» **Your instructions**:
Look through the listing below and report every line that contains "Proof".

» **Material supplied**:
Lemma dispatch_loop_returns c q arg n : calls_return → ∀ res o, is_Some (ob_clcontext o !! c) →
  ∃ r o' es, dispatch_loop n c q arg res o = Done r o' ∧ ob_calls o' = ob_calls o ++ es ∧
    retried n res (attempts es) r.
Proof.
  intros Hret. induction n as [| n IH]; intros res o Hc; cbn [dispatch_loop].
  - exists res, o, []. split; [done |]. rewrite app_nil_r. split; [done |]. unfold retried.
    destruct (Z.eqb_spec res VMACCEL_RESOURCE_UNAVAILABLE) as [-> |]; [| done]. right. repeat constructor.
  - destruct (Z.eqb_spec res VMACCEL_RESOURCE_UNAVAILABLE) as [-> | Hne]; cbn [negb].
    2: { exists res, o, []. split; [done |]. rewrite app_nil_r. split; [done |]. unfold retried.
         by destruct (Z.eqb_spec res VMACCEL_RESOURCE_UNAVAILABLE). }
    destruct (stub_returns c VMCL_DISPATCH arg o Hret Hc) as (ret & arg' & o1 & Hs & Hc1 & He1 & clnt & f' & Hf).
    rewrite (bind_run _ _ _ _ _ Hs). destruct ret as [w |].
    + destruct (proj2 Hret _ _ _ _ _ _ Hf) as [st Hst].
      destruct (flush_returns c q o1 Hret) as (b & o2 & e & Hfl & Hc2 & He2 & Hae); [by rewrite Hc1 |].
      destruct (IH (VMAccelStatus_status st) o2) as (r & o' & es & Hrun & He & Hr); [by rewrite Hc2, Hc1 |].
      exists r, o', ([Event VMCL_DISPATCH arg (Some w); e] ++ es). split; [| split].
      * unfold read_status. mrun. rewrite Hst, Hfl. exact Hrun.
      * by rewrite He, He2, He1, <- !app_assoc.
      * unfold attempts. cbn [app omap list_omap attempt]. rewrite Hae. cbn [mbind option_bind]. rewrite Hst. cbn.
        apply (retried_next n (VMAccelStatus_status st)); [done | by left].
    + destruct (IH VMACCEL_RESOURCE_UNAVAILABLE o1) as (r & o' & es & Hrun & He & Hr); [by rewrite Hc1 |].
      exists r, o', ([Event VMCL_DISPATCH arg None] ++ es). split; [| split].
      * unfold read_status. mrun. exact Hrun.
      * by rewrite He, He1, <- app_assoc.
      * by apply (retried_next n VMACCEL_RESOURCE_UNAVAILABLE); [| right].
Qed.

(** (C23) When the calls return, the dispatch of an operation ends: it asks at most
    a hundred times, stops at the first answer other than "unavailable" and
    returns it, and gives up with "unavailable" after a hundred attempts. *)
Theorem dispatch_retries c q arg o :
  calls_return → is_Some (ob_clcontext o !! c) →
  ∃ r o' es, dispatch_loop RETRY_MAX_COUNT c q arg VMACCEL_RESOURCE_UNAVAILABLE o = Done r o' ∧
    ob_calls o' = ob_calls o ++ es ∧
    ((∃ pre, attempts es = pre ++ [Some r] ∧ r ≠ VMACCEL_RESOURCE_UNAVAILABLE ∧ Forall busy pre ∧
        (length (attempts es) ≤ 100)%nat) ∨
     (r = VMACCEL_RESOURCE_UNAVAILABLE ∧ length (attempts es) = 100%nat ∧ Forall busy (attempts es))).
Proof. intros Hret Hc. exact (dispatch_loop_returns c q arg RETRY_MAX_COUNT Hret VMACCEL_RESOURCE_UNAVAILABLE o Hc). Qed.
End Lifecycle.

» **Result**:
Proof.
Proof. intros Hret Hc. exact (dispatch_loop_returns c q arg RETRY_MAX_COUNT Hret VMACCEL_RESOURCE_UNAVAILABLE o Hc). Qed.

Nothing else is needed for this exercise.